Keywords: Key words: Microdialysis – Methotrexate – Tissue – Rat

Source: Springer Online Journal Archives 1860-2000

Topics: Medicine

Notes: Abstract. The feasibility of using a microdialysis technique to obtain pharmacokinetic data on tissue exposure to methotrexate (MTX) was investigated. Microdialysis probes were implanted in the jugular vein, femoral muscle, and liver of anesthetized male Wistar rats. MTX (100 mg/kg) was given as a bolus injection through an indwelling venous catheter, and blood samples were obtained through a second venous access and by microdialysis for a total of 6 h. Heparinized plasma, ultrafiltered plasma, and microdialysis effluent from tissue and venous probes were analyzed by high-performance liquid chromatography. Centrifugal ultrafiltration of rat plasma spiked in vitro with MTX (1 – 100 μM) revealed a mean binding to plasma proteins of 21%. In vitro microdialysis of this spiked plasma resulted in 23% relative recovery of the unbound fraction.

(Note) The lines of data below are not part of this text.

Lemma StronglySorted_app_le {A} (R : A -> A -> Prop) l1 l2 :
  StronglySorted R (l1 ++ l2) ->
  StronglySorted R l1 /\ forall x y, In x l1 -> In y l2 -> R x y.
Proof.
  induction l1 as [|a l1 IH]; simpl; intros Hs.
  - split; [constructor | tauto].
  - inversion Hs as [|? ? Hrest Hall]; subst.
    destruct (IH Hrest) as [Hs1 Hcross]. split.
    + constructor; [assumption|].
      apply List.Forall_forall. intros x Hx.
      apply (proj1 (List.Forall_forall _ _) Hall). apply in_or_app. auto.
    + intros x y [<-|Hx] Hy; [|auto].
      apply (proj1 (List.Forall_forall _ _) Hall). apply in_or_app. auto.
Qed.

Lemma Sorted_weaken {A} (R R' : A -> A -> Prop) l :
  (forall a b, R a b -> R' a b) -> Sorted R l -> Sorted R' l.
Proof.
  intros Himp. induction 1 as [|a l _ IH Hhd]; constructor; [exact IH|].
  destruct Hhd; constructor; auto.
Qed.

Lemma StronglySorted_map_le {A} (f : A -> nat) l :
  StronglySorted (fun a b => f a <= f b) l -> Sorted le (map f l).
Proof.
  induction 1 as [|a l _ IH Hall]; simpl; [constructor|].
  constructor; [assumption|].
  destruct l as [|b l]; simpl; constructor.
  inversion Hall; assumption.
Qed.

(** X26: on a connected adapter whose text search succeeds, when the
    scored field of every candidate is a string, [getCachedEmbeddings]
    resolves with the embeddings of the [query_match_count] candidates
    nearest to the query in textbook edit distance, each with that
    distance, in ascending order of distance; the scratch matrix stays one
    the engine can have produced. *)
Theorem getCachedEmbeddings_ranked (E : Runtime) (opts : CachedEmbeddingsOpts)
    (st : Adapter) :
  isConnected st = true ->
  fails (database st) TextSearch = false ->
  reachable (levenshteinMatrix st) ->
  Forall (fun d => is_Some (scored_field opts d))
    (found_memories E opts (database st)) ->
  exists chosen rest,
    fst (getCachedEmbeddings E opts st)
    = Resolved (map (fun d => Scored (m_embedding d) (field_distance opts d))
                  chosen) /\
    Permutation (chosen ++ rest) (found_memories E opts (database st)) /\
    length chosen
    = Nat.min (query_match_count opts)
        (length (found_memories E opts (database st))) /\
    Sorted le (map (field_distance opts) chosen) /\
    (forall d d', In d chosen -> In d' rest ->
       field_distance opts d <= field_distance opts d') /\
    reachable (levenshteinMatrix (snd (getCachedEmbeddings E opts st))).
Proof.
  intros Hc Hfind Hr Hall.
  set (found := found_memories E opts (database st)) in *.
  set (before := fun a b : MemoryDoc =>
                   by_levenshtein_score
                     (Scored (m_embedding a) (field_distance opts a))
                     (Scored (m_embedding b) (field_distance opts b))).
  set (sorted := sort_by before found).
  destruct (score_memories_strings opts found (levenshteinMatrix st) Hr Hall)
    as (mat' & Hscore & Hr').
  assert (Hrun : getCachedEmbeddings E opts st
                 = (Resolved
                      (map (fun d => Scored (m_embedding d) (field_distance opts d))
                         (take (query_match_count opts) sorted)),
                    with_events (events st ++ [Issued TextSearch] ++ [])
                      (with_matrix mat'
                         (with_events (events st ++ [Issued TextSearch]) st)))).
  { unfold getCachedEmbeddings, bindM at 1.
    rewrite (ensureConnection_connected st Hc).
    unfold try_catch_modelled, bindM at 1. rewrite issue_run, Hfind.
    unfold bindM at 1, getM.
    cbn [database with_events levenshteinMatrix].
    change (take (query_match_count opts * 2) _) with found.
    rewrite Hscore. unfold bindM, set_matrix, record_all, retM.
    cbn [events with_matrix with_events].
    rewrite (sort_by_map _ by_levenshtein_score found).
    fold before. fold sorted. rewrite <- fmap_take.
    rewrite app_nil_r. reflexivity. }
  assert (Htotal : forall x y, before x y = false -> before y x = true).
  { intros x y. unfold before, by_levenshtein_score.
    destruct (Nat.ltb_spec (field_distance opts y) (field_distance opts x)),
             (Nat.ltb_spec (field_distance opts x) (field_distance opts y));
      simpl; intros; try lia; congruence. }
  assert (Hsorted : StronglySorted
                      (fun a b => field_distance opts a <= field_distance opts b)
                      sorted).
  { apply Sorted_StronglySorted; [intros x y z; lia|].
    apply (Sorted_weaken (fun a b => before a b = true));
      [|apply sort_by_sorted, Htotal].
    intros a b Hab. unfold before, by_levenshtein_score in Hab.
    destruct (Nat.ltb_spec (field_distance opts b) (field_distance opts a));
      [discriminate | lia]. }
  exists (take (query_match_count opts) sorted),
         (drop (query_match_count opts) sorted).
  rewrite Hrun. cbn [fst snd levenshteinMatrix with_events with_matrix].
  rewrite take_drop. rewrite <- (take_drop (query_match_count opts) sorted) in Hsorted.
  apply StronglySorted_app_le in Hsorted. destruct Hsorted as [Hs1 Hcross].
  split; [reflexivity|]. split; [apply sort_by_perm|]. split.
  { rewrite length_take. unfold sorted.
    now rewrite (Permutation_length (sort_by_perm before found)). }
  split; [apply StronglySorted_map_le, Hs1|]. split; [exact Hcross | exact Hr'].
Qed.
(** * OpenColorIO-Config-ACES: [utilities/common.py]

    A shallow embedding of the common utilities of the package
    ([first_item], [common_ancestor], [paths_common_ancestor],
    [vivification], [vivified_to_dict], [message_box], [required],
    [multi_replace]) and the properties stated for them.

    Part I holds the model, Part II the lemmas and theorems. *)

From Stdlib Require Import ZArith Ascii String.
From stdpp Require Import base tactics option list strings pretty gmap.

Set Warnings "-register-all".

Local Open Scope string_scope.
Local Open Scope list_scope.
Local Open Scope nat_scope.

(** * Part I: the model *)

(** ** Python runtime: exceptions and results *)

(** The exceptions the modelled functions can raise. *)
Inductive exn : Type :=
  | ValueError (msg : string)
  | TypeError (msg : string)
  | KeyError (key : string)
  | ImportError (msg : string)
  | RecursionError
  | re_error (msg : string).

(** The outcome of a call: a returned value or a raised exception. *)
Inductive result (X : Type) : Type :=
  | Ok (x : X)
  | Raise (e : exn).
Arguments Ok {X} x.
Arguments Raise {X} e.

#[global] Instance result_ret : MRet result := λ X x, Ok x.
#[global] Instance result_bind : MBind result := λ X Y f m,
  match m with
  | Ok x => f x
  | Raise e => Raise e
  end.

In rats receiving MTX, plasma protein binding was 23% and the relative drug recovery as assessed with venous microdialysis probes was 18%. Plotting of unbound (i. e., ultrafiltrate) MTX concentrations in the blood against venous microdialysis perfusate values in the blood gave a good linear correlation with a coefficient of correlation (r 2) of 0.98. There was also a linear correlation between the total MTX concentrations in venous blood and the drug levels in microdialysis samples from muscle and liver (r 2 = 0.93 and 0.74, respectively). Area under the curve estimations were consistent with an MTX exposure of 30% and 46% for the muscle and liver as compared with the circulation. The present study demonstrates that the microdialysis technique can provide reproducible data on tissue exposure to MTX in an animal model and indicates that the methodology is adaptable to clinical settings.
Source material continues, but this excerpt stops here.